Back in the day, where you wanted to go to college dictated which standardized test you took. Colleges in the midwest generally required the ACT, while those on the coasts wanted the SAT. These days, the score conversions are commonplace enough that most colleges will accept either one. So how do you choose which one to take? Well, there are a few differences to keep in mind.
Most of the differences between the tests are matters of format. The SAT is comprised of ten sections ranging from 12 to 35 minutes each. The sections alternate between reading comprehension, math, and writing, and the whole test begins with a 25-minute timed essay. One of the ten sections is an “experimental” section, which is not scored as part of your test and is a chance for the test-makers to try out new ideas on a group of students. The ACT, in contrast, is four 75-minute sections, one for each subject. The ACT does not include an essay, but it does include a “science” section (which is actually more about reading graphs and charts than it is about science).
Because of this, a student’s ability to focus might lean them towards one or the other. A common problem for SAT students is not being able to finish each section in time or having trouble switching topics so frequently, so if that sounds like you, you might consider trying out the ACT. The ACT on average gives you less time per question, but by putting all of the questions of a given subject into a single section it gives you more time to get into the groove of the subject.
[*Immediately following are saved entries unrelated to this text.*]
#[export] Instance cmp_then_order {A} (c1 c2 : A -> A -> comparison)
  `{!CmpOrder c1, !CmpOrder c2} : CmpOrder (fun x y => cmp_then (c1 x y) (c2 x y)).
Proof.
  split.
  - intros x y. rewrite (cmp_antisym (cmp := c1) x y), (cmp_antisym (cmp := c2) x y).
    by destruct (c1 x y).
  - intros x y z Hxy Hyz.
    destruct (c1 x y) eqn:E1; destruct (c1 y z) eqn:E2; simpl in *; try done.
    + assert (c1 x z = Eq) as ->; [|exact (cmp_trans (cmp := c2) x y z Hxy Hyz)].
      destruct (c1 x z) eqn:E3; [done| |].
      * assert (c1 y z = Lt); [|congruence].
        apply (cmp_le_lt_trans c1 y x z); [rewrite (cmp_antisym (cmp := c1)), E1|]; done.
      * exfalso. apply (cmp_trans (cmp := c1) x y z); congruence.
    + rewrite (cmp_le_lt_trans c1 x y z); [done|congruence|done].
    + rewrite (cmp_lt_le_trans c1 x y z); [done|done|congruence].
    + rewrite (cmp_lt_le_trans c1 x y z); [done|done|congruence].
Qed.

(** ** [Iterator::min_by]: the first of the minimal elements. *)
Definition min_by_step {A} (cmp : A -> A -> comparison) (x y : A) : A :=
  match cmp x y with Gt => y | _ => x end.
Definition min_by {A} (cmp : A -> A -> comparison) (l : list A) : option A :=
  match l with [] => None | x :: l => Some (fold_left (min_by_step cmp) l x) end.

Section min_by.
Context {A : Type} (cmp : A -> A -> comparison) `{!CmpOrder cmp}.

(** The minimum splits the list: strictly larger before it, no smaller after it. *)
Lemma min_by_fold_split l x :
  exists l1 l2, x :: l = l1 ++ fold_left (min_by_step cmp) l x :: l2 /\
    (forall y, y ∈ l1 -> cmp (fold_left (min_by_step cmp) l x) y = Lt) /\
    (forall y, y ∈ l2 -> cmp (fold_left (min_by_step cmp) l x) y <> Gt).
Proof.
  revert x. induction l as [|z l IH]; intros x; simpl.
  { exists [], []. split_and!; [done|..]; intros y Hy; by apply elem_of_nil in Hy. }
  destruct (IH (min_by_step cmp x z)) as (l1 & l2 & Heq & H1 & H2).
  revert Heq H1 H2. generalize (fold_left (min_by_step cmp) l (min_by_step cmp x z)) as m.
  unfold min_by_step. intros m Heq H1 H2.
  destruct (decide (cmp x z = Gt)) as [E|E].
  - rewrite E in Heq. exists (x :: l1), l2. split_and!; [by rewrite Heq| |done].
    intros y [->|Hy]%elem_of_cons; [|by apply H1].
    apply (cmp_le_lt_trans cmp m z x); [|by apply cmp_total].
    destruct l1 as [|w l1]; injection Heq as -> ->; [by rewrite cmp_refl|].
    rewrite H1; [done|set_solver].
  - replace (match cmp x z with Gt => z | _ => x end) with x in Heq by (by destruct (cmp x z)).
    destruct l1 as [|w l1]; injection Heq as Hx ->.
    + exists [], (z :: l2). rewrite Hx in *. split_and!; [done|set_solver|].
      intros y [->|Hy]%elem_of_cons; [done|by apply H2].
    + exists (x :: z :: l1), l2. rewrite Hx in *. split_and!; [done| |done].
      intros y [->|[->|Hy]%elem_of_cons]%elem_of_cons; [apply H1; set_solver| |apply H1; set_solver].
      apply (cmp_lt_le_trans cmp m w z); [apply H1; set_solver|done].
Qed.

Lemma min_by_split l m :
  min_by cmp l = Some m ->
  exists l1 l2, l = l1 ++ m :: l2 /\ (forall y, y ∈ l1 -> cmp m y = Lt) /\
    (forall y, y ∈ l2 -> cmp m y <> Gt).
Proof. destruct l as [|x l]; intros [= <-]. apply min_by_fold_split. Qed.

Lemma min_by_elem l m : min_by cmp l = Some m -> m ∈ l.
Proof. intros (l1 & l2 & -> & _)%min_by_split. set_solver. Qed.

Lemma min_by_least l m y : min_by cmp l = Some m -> y ∈ l -> cmp m y <> Gt.
Proof.
  intros (l1 & l2 & -> & H1 & H2)%min_by_split.
  rewrite elem_of_app, elem_of_cons. intros [Hy|[->|Hy]]; [|by rewrite cmp_refl|by apply H2].
  by rewrite H1.
Qed.

Lemma min_by_None l : min_by cmp l = None <-> l = [].
Proof. by destruct l. Qed.
End min_by.

(** ** Lists as [Vec]s *)

(** [Vec::swap_remove]: takes element [i] out and moves the last one into its place; an index
    out of range panics ([None]). *)
Definition swap_remove {A} (i : nat) (l : list A) : option (A * list A) :=
  match l !! i, last l with
  | Some x, Some z => Some (x, take (length l - 1) (<[i := z]> l))
  | _, _ => None
  end.

Lemma swap_remove_perm {A} i (l : list A) x l' :
  swap_remove i l = Some (x, l') -> l ≡ₚ x :: l'.
Proof.
  unfold swap_remove. destruct (l !! i) as [y|] eqn:Hi; [|done].
  destruct (last l) as [z|] eqn:Hz; [|done]. intros [= -> <-].
  apply last_Some in Hz as [l0 ->].
  rewrite length_app; simpl. replace (length l0 + 1 - 1) with (length l0) by lia.
  destruct (decide (i < length l0)) as [Hlt|Hge].
  - rewrite lookup_app_l in Hi by done. rewrite insert_app_l by done.
    rewrite take_app_le by (rewrite length_insert; lia).
    rewrite take_ge by (rewrite length_insert; lia).
    rewrite (Permutation_app_comm l0 [z]); simpl.
    apply delete_Permutation in Hi as Hp.
    rewrite (insert_take_drop l0 i z) by done.
    rewrite <- (take_drop_middle l0 i x) at 1 by done.
    rewrite <- !Permutation_middle. apply perm_swap.
  - assert (i = length l0) as ->.
    { apply lookup_lt_Some in Hi. rewrite length_app in Hi; simpl in Hi. lia. }
    rewrite lookup_app_r in Hi by lia. rewrite Nat.sub_diag in Hi. simplify_eq/=.
    rewrite insert_app_r_alt by lia. rewrite Nat.sub_diag; simpl.
    rewrite take_app_le, take_ge by lia. by rewrite Permutation_app_comm.
Qed.

Lemma swap_remove_is_Some {A} i (l : list A) :
  i < length l -> is_Some (swap_remove i l).
Proof.
  intros Hi. unfold swap_remove. destruct (lookup_lt_is_Some_2 l i Hi) as [x ->].
  destruct (last l) eqn:E; [eauto|]. apply last_None in E as ->. simpl in Hi. lia.
Qed.

(** [Vec::remove]. *)
Definition vec_remove {A} (i : nat) (l : list A) : option (A * list A) :=
  match l !! i with Some x => Some (x, delete i l) | None => None end.

Lemma vec_remove_perm {A} i (l : list A) x l' : vec_remove i l = Some (x, l') -> l ≡ₚ x :: l'.
Proof.
  unfold vec_remove. destruct (l !! i) eqn:E; [|done]. intros [= -> <-].
  by apply delete_Permutation.
Qed.

(** Boolean [filter]/[any]/[all], as the iterator adaptors use them. *)
Definition retain {A} (f : A -> bool) (l : list A) : list A := List.filter f l.

Lemma elem_of_retain {A} (f : A -> bool) (l : list A) x :
  x ∈ retain f l <-> f x = true /\ x ∈ l.
Proof. unfold retain. rewrite !list_elem_of_In, filter_In. tauto. Qed.

Lemma existsb_elem {A} (f : A -> bool) l : existsb f l = true <-> exists x, x ∈ l /\ f x = true.
Proof. rewrite existsb_exists. by setoid_rewrite list_elem_of_In. Qed.

Lemma forallb_elem {A} (f : A -> bool) l : forallb f l = true <-> forall x, x ∈ l -> f x = true.
Proof. rewrite forallb_forall. by setoid_rewrite list_elem_of_In. Qed.

(** [iter().find_map(f)]. *)
Fixpoint find_map {A B} (f : A -> option B) (l : list A) : option B :=
  match l with [] => None | x :: l => match f x with Some y => Some y | None => find_map f l end end.
Lemma find_map_Some {A B} (f : A -> option B) l y :
  find_map f l = Some y -> exists x, x ∈ l /\ f x = Some y.
Proof.
  induction l as [|x l IH]; simpl; [done|]. destruct (f x) eqn:E.
  - intros [= ->]. exists x. split; [left|done].
  - intros (z & ? & ?)%IH. exists z. split; [by right|done].
Qed.

(** The indices of a list whose elements satisfy [f]: [iter().enumerate().filter(..)]. *)
Definition indices {A} (f : A -> bool) (l : list A) : list nat :=
  List.filter (fun i => match l !! i with Some x => f x | None => false end) (seq 0 (length l)).

Lemma elem_of_indices {A} (f : A -> bool) (l : list A) i :
  i ∈ indices f l <-> exists x, l !! i = Some x /\ f x = true.
Proof.
  unfold indices. rewrite list_elem_of_In, filter_In, in_seq. split.
  - intros [_ H]. destruct (l !! i); [eauto|done].
  - intros (x & E & ?). pose proof (lookup_lt_Some _ _ _ E). rewrite E. split; [lia|done].
Qed.

(** Stable insertion sort by a comparison: [slice::sort_by]. *)
Fixpoint insert_by {A} (cmp : A -> A -> comparison) (x : A) (l : list A) : list A :=
  match l with
  | [] => [x]
  | y :: l' => match cmp x y with Gt => y :: insert_by cmp x l' | _ => x :: l end
  end.
Definition sort_by {A} (cmp : A -> A -> comparison) (l : list A) : list A :=
  foldr (insert_by cmp) [] l.

Section sorting.
Context {A : Type} (cmp : A -> A -> comparison) `{!CmpOrder cmp}.
Definition in_order (x y : A) : Prop := cmp x y <> Gt.
Lemma insert_by_perm x l : insert_by cmp x l ≡ₚ x :: l.
Proof.
  induction l as [|y l IH]; simpl; [done|]. destruct (cmp x y); try done. rewrite IH. apply perm_swap.
Qed.
Lemma sort_by_perm l : sort_by cmp l ≡ₚ l.
Proof. induction l as [|x l IH]; simpl; [done|]. rewrite insert_by_perm. by apply Permutation_cons. Qed.
Lemma insert_by_sorted x l : StronglySorted in_order l -> StronglySorted in_order (insert_by cmp x l).
Proof.
  induction 1 as [|y l Hs IH Hf]; simpl; [repeat constructor|].
  assert (cmp x y <> Gt -> StronglySorted in_order (x :: y :: l)) as Hle.
  { intros Hxy. constructor; [by constructor|]. constructor; [exact Hxy|]. eapply Forall_impl; [exact Hf|].
    intros z Hyz. by eapply (cmp_trans x y z). }
  destruct (cmp x y) eqn:E; [by apply Hle|by apply Hle|]. constructor; [exact IH|].
  rewrite insert_by_perm. constructor; [|exact Hf]. unfold in_order. by rewrite (cmp_total cmp _ _ E).
Qed.
Lemma sort_by_sorted l : StronglySorted in_order (sort_by cmp l).
Proof. induction l as [|x l IH]; simpl; [constructor|]. by apply insert_by_sorted. Qed.
End sorting.

Create HintDb proxybroker.
Create Rewrite HintDb proxybroker.
#[export] Hint Resolve cmp_refl min_by_elem swap_remove_perm vec_remove_perm : proxybroker.
#[export] Hint Rewrite @elem_of_retain @elem_of_indices : proxybroker.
This makes the ACT a better choice for students who need longer stretches of time to do good work, while students with attention problems might do better on the SAT where the constant subject-switching will keep them alert.
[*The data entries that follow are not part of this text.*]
(* ===== verification/F64.v ===== *)
(** * [f64]: IEEE-754 binary64, executable

    The source computes rates, latencies and scores in [f64]. They are modelled with the
    Standard Library's [SpecFloat] at precision 53 and maximal exponent 1024, whose operations
    are the correctly rounded ones; [total_cmp] is the bit-pattern comparison of
    [f64::total_cmp]; [round2] is the format-then-parse rounding of src/proxy.rs. There is a
    single NaN, ordered as the positive one. *)
From Stdlib Require Export Floats.SpecFloat.
From S2P Require Import Prelude.
Open Scope Z_scope.

Abbreviation f64 := spec_float.
Definition prec : Z := 53.
Definition emax : Z := 1024.

#[export] Instance f64_eq_dec : EqDecision f64.
Proof. intros x y. unfold Decision. decide equality; apply (decide (_ = _)). Defined.

Definition f_add : f64 -> f64 -> f64 := SFadd prec emax.
Definition f_sub : f64 -> f64 -> f64 := SFsub prec emax.
Definition f_mul : f64 -> f64 -> f64 := SFmul prec emax.
Definition f_div : f64 -> f64 -> f64 := SFdiv prec emax.
Definition f_ltb : f64 -> f64 -> bool := SFltb.
Definition f_leb : f64 -> f64 -> bool := SFleb.
Definition f_eqb : f64 -> f64 -> bool := SFeqb.
Definition f_gtb (x y : f64) : bool := f_ltb y x.
Definition f_geb (x y : f64) : bool := f_leb y x.

(** An integer cast [n as f64]: the nearest double. *)
Definition f_of_Z (n : Z) : f64 := binary_normalize prec emax n 0 false.
Definition f_zero : f64 := S754_zero false.
Definition f_one : f64 := f_of_Z 1.

(** The double nearest to the decimal literal [n / d]. *)
Definition f_ratio (n d : positive) : f64 :=
  f_div (S754_finite false n 0) (S754_finite false d 0).

(** [f64::max] and [f64::min]: a NaN operand is ignored. *)
Definition f_is_nan (x : f64) : bool := match x with S754_nan => true | _ => false end.
Definition f_max (x y : f64) : f64 :=
  if f_is_nan x then y else if f_is_nan y then x else if f_ltb x y then y else x.
Definition f_min (x y : f64) : f64 :=
  if f_is_nan x then y else if f_is_nan y then x else if f_ltb y x then y else x.
(** [f64::clamp]: NaN is returned as it is. *)
Definition f_clamp (x lo hi : f64) : f64 :=
  let x := if f_ltb x lo then lo else x in if f_ltb hi x then hi else x.

(** [iter().sum::<f64>()]. *)
Definition f_sum (l : list f64) : f64 := fold_left f_add l f_zero.

(** ** [f64::total_cmp]

    The comparison of the bit patterns as sign-magnitude integers: for a double of mantissa [m]
    and exponent [e], the magnitude bits are [(e + 1074) * 2^52 + m]. *)
Definition f_bits (x : f64) : Z :=
  match x with
  | S754_zero false => 0
  | S754_zero true => -1
  | S754_finite false m e => (e + 1074) * 2 ^ 52 + Zpos m
  | S754_finite true m e => - ((e + 1074) * 2 ^ 52 + Zpos m) - 1
  | S754_infinity false => 2047 * 2 ^ 52
  | S754_infinity true => - (2047 * 2 ^ 52) - 1
  | S754_nan => 2047 * 2 ^ 52 + 2 ^ 51
  end.
Definition total_cmp (x y : f64) : comparison := (f_bits x ?= f_bits y)%Z.

#[export] Instance total_cmp_order : CmpOrder total_cmp.
Proof. exact (cmp_on_order f_bits Z.compare). Qed.

(** ** Rounding to two decimals

    [format!("{x:.2}").parse()]: the decimal expansion is exact and ties go to even; parsing the
    result is correctly rounded. An integral value (non-negative exponent) is printed exactly. *)
Definition div_half_even (a b : Z) : Z :=
  let q := a / b in
  match (2 * (a mod b) ?= b) with
  | Lt => q
  | Gt => q + 1
  | Eq => if Z.even q then q else q + 1
  end.

Definition round2 (x : f64) : f64 :=
  match x with
  | S754_finite s m e =>
      if 0 <=? e then x
      else
        match div_half_even (Zpos m * 100) (2 ^ (- e)) with
        | Zpos q => f_div (S754_finite s q 0) (f_of_Z 100)
        | _ => S754_zero s
        end
  | _ => x
  end.

(** [x.floor() as usize] and [x.ceil() as usize] of a non-negative double (the cast saturates
    and sends a negative value or NaN to 0). *)
Definition f_floor_usize (x : f64) : Z :=
  match x with
  | S754_finite false m e => Z.min (if 0 <=? e then Zpos m * 2 ^ e else Zpos m / 2 ^ (- e)) (2 ^ 64 - 1)
  | S754_infinity false => 2 ^ 64 - 1
  | _ => 0
  end.
Definition f_ceil_usize (x : f64) : Z :=
  match x with
  | S754_finite false m e =>
      Z.min (if 0 <=? e then Zpos m * 2 ^ e else - ((- Zpos m) / 2 ^ (- e))) (2 ^ 64 - 1)
  | S754_infinity false => 2 ^ 64 - 1
  | _ => 0
  end.

(** ** [Duration] as nanoseconds *)
Definition as_secs_f64 (d : Z) : f64 :=
  f_add (f_of_Z (d / 10 ^ 9)) (f_div (f_of_Z (d mod 10 ^ 9)) (f_of_Z (10 ^ 9))).

(** [Duration::from_secs_f64]: nearest nanosecond, ties to even; a negative, NaN or too large
    argument panics ([None]). *)
Definition from_secs_f64 (x : f64) : option Z :=
  match x with
  | S754_zero _ => Some 0
  | S754_finite false m e =>
      let n := if 0 <=? e then Zpos m * 2 ^ e * 10 ^ 9
               else div_half_even (Zpos m * 10 ^ 9) (2 ^ (- e)) in
      if n <? 2 ^ 64 * 10 ^ 9 then Some n else None
  | _ => None
  end.

(** ** Checks against known values *)
Example round2_2_675 : round2 (f_ratio 2675 1000) = f_ratio 267 100.
Proof. vm_compute. reflexivity. Qed.
Example round2_tie : round2 (f_ratio 125 1000) = f_ratio 12 100.
Proof. vm_compute. reflexivity. Qed.
Example point_one_plus_point_two : f_eqb (f_add (f_ratio 1 10) (f_ratio 2 10)) (f_ratio 3 10) = false.
Proof. vm_compute. reflexivity. Qed.
Example from_secs_f64_half : from_secs_f64 (f_ratio 15 10) = Some 1500000000.
Proof. vm_compute. reflexivity. Qed.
Another format difference is the style of the ScanTron sheet itself. The SAT’s questions have five answer choices, labeled A, B, C, D, and E, while the ACT’s questions have four answer choices that alternate between A, B, C, D, and F, G, H, J. The ACT’s system can make it easier to keep from accidentally bubbling in the wrong question number, since if you picked A as your answer and the bubble says F, you know you’re in the wrong line. However, having longer sections means there’s more chance of filling in the wrong lines in the first place, as you’ll be bouncing around the section for longer. Some books recommend figuring out your answers on scratch paper and then transferring them to the ScanTron in groups of five, which would help avoid that danger. However, it does complicate the workflow a bit. Overall, the ACT requires you to be a lot more organized in your time-management and workflow strategies, while the SAT does most of that for you by giving you shorter sections.
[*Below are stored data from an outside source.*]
Lemma read_digits_app ds acc limit rest v :
  digits_val 10 acc ds = Some v -> (length ds <= limit)%nat -> not_digit_head rest ->
  read_digits 10 acc limit (ds ++ rest) = (v, length ds, rest).
Proof.
  revert acc limit. induction ds as [|c ds IH]; intros acc limit Hv Hl Hr; simpl in *.
  - simplify_eq. destruct limit, rest; simpl in *; try done. by rewrite Hr.
  - destruct limit as [|limit]; [lia|]. simpl.
    destruct (digit_val 10 c) as [d|]; [|done]. rewrite (IH _ limit); [done|done|lia|done].
Qed.

Definition octet_ok (o : Z) : bool :=
  let s := show_uint o in
  (length s <=? 3)%nat && (negb (starts_with (lit "0") s) || (length s =? 1)%nat).
Lemma octet_ok_all o : 0 <= o < 256 -> octet_ok o = true.
Proof.
  intros Ho. assert (forallb octet_ok (seqZ 0 256) = true) as H by (vm_compute; reflexivity).
  rewrite forallb_elem in H. apply H, elem_of_seqZ. lia.
Qed.

Lemma read_octet_show o rest :
  0 <= o < 256 -> not_digit_head rest -> read_octet (show_uint o ++ rest) = Some (o, rest).
Proof.
  intros Ho Hr. pose proof (octet_ok_all o Ho) as Hok. unfold octet_ok in Hok.
  apply andb_prop in Hok as [Hl Hz]. apply Nat.leb_le in Hl.
  pose proof (digits_val_show_radix 10 o ltac:(lia) ltac:(lia)) as Hv. fold (show_uint o) in Hv.
  pose proof (show_uint_ne_nil o) as Hne.
  unfold read_octet, read_number. rewrite (read_digits_app _ _ _ _ _ Hv) by (lia || done).
  destruct (show_uint o) as [|c s] eqn:E; [done|]. cbn [length] in *.
  rewrite (proj2 (Nat.ltb_ge 3 (S (length s)))) by lia. cbn [Nat.eqb orb].
  rewrite (proj2 (Z.ltb_ge 255 o)) by lia. cbn [negb andb].
  replace (starts_with (lit "0") ((c :: s) ++ rest)) with (starts_with (lit "0") (c :: s)).
  2: { unfold starts_with. change (lit "0") with ["0"%char]. simpl. by case_decide. }
  destruct (starts_with (lit "0") (c :: s)); simpl in *; [|done].
  apply Nat.eqb_eq in Hz. by rewrite Hz.
Qed.

Lemma read_ipv4_show a rest :
  0 <= a < 2 ^ 32 -> not_digit_head rest -> read_ipv4 (v4_show a ++ rest) = Some (a, rest).
Proof.
  intros Ha Hr. unfold v4_show.
  pose proof (be_value_digits 8 4 a ltac:(lia) ltac:(simpl; lia)) as Hv. fold (octets4 a) in Hv.
  pose proof (be_digits_range 8 4 a ltac:(lia)) as Hf. fold (octets4 a) in Hf.
  pose proof (be_digits_length 8 4 a) as Hn. fold (octets4 a) in Hn.
  destruct (octets4 a) as [|o0 [|o1 [|o2 [|o3 [|]]]]]; try done.
  rewrite !Forall_cons in Hf. destruct Hf as (H0 & H1 & H2 & H3 & _).
  cbn [map join fold_left]. rewrite <- !app_assoc. change (lit ".") with ["."%char].
  unfold read_ipv4. cbn [read_octets read_separator app].
  rewrite read_octet_show by done. cbn [read_char strip_prefix decide].
  unfold read_char. cbn [strip_prefix]. rewrite !decide_True by done.
  rewrite read_octet_show by done. cbn [strip_prefix]. rewrite !decide_True by done.
  rewrite read_octet_show by done. cbn [strip_prefix]. rewrite !decide_True by done.
  rewrite read_octet_show by done. by rewrite Hv.
Qed.

Lemma ip_parse_v4_show a : 0 <= a < 2 ^ 32 -> ip_parse (v4_show a) = Some (V4 a).
Proof.
  intros Ha. unfold ip_parse. rewrite <- (app_nil_r (v4_show a)).
  by rewrite read_ipv4_show.
Qed.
Overall, scoring well on the SAT is less about knowing the material covered and more about knowing the strategies behind finding the correct answer. The SAT is more of a logic test than anything else, but the ACT relies a little bit more on actual knowledge of the material. The ACT also covers a bit more material – ACT math topics range up through basic trigonometry, while SAT math only covers geometry and basic algebra. This makes it a bit easier to come straight at the problems on the ACT and treat them more like you would any other test in school, but you do have to remember more material, while on the SAT you can often figure out the correct answer without even knowing the material itself.
A quick note: The SAT is undergoing a huge redesign in spring of 2016, and one of the changes that has been announced is a move towards more knowledge-oriented test questions. This would make the material on the SAT closer to that on the ACT. Stay tuned for updates as the new test is revealed!
The SAT takes away a quarter point for each incorrect answer, while the ACT simply gives zero points for incorrect. In practice, this means that blind guesses are penalized on the SAT but are a valid last-ditch strategy on the ACT. However, this is another thing that will change in the 2016 redesign; the SAT will no longer penalize for guessing. But if you’re taking the test before then, it’s definitely something to keep in mind. Once again the ACT requires a bit more self-motivated workflow, as the best strategy here involves taking one last trip through each section in the last two minutes to bubble in all of your wild guesses. In a longer section it can be tricky to remember to save time for that.
In general the ACT leaves much more of the planning and strategy up to the student, while the SAT helps you along a bit through its format. My advice is usually to take a practice test for both and see how you do. Don’t just look at your scores, though – think about how it felt to take each test. Were you panicking at the end of each SAT section because you ran out of time? Then maybe the ACT is for you. Were you fuzzing out in the middle of the marathon ACT sections and having trouble staying focused? Then maybe you should try the SAT instead.
Also, since the point of taking these tests is to get into college, be sure to do your research. Check out the colleges you’re interested in and see what they require for test scores. Most will take either test, but it doesn’t hurt to be sure. Also, some schools will allow you to submit individual subject scores from different test dates (the math from March and the reading from October, for example), while others need one complete test score from a single date. Some schools will tell certain degree candidates up front that they don’t care about a certain part, like an engineering department not caring about the writing section or a school not looking at the essay at all. (The essay is a particularly good example of this, as most schools require an admissions essay anyway and some will only care about that one.)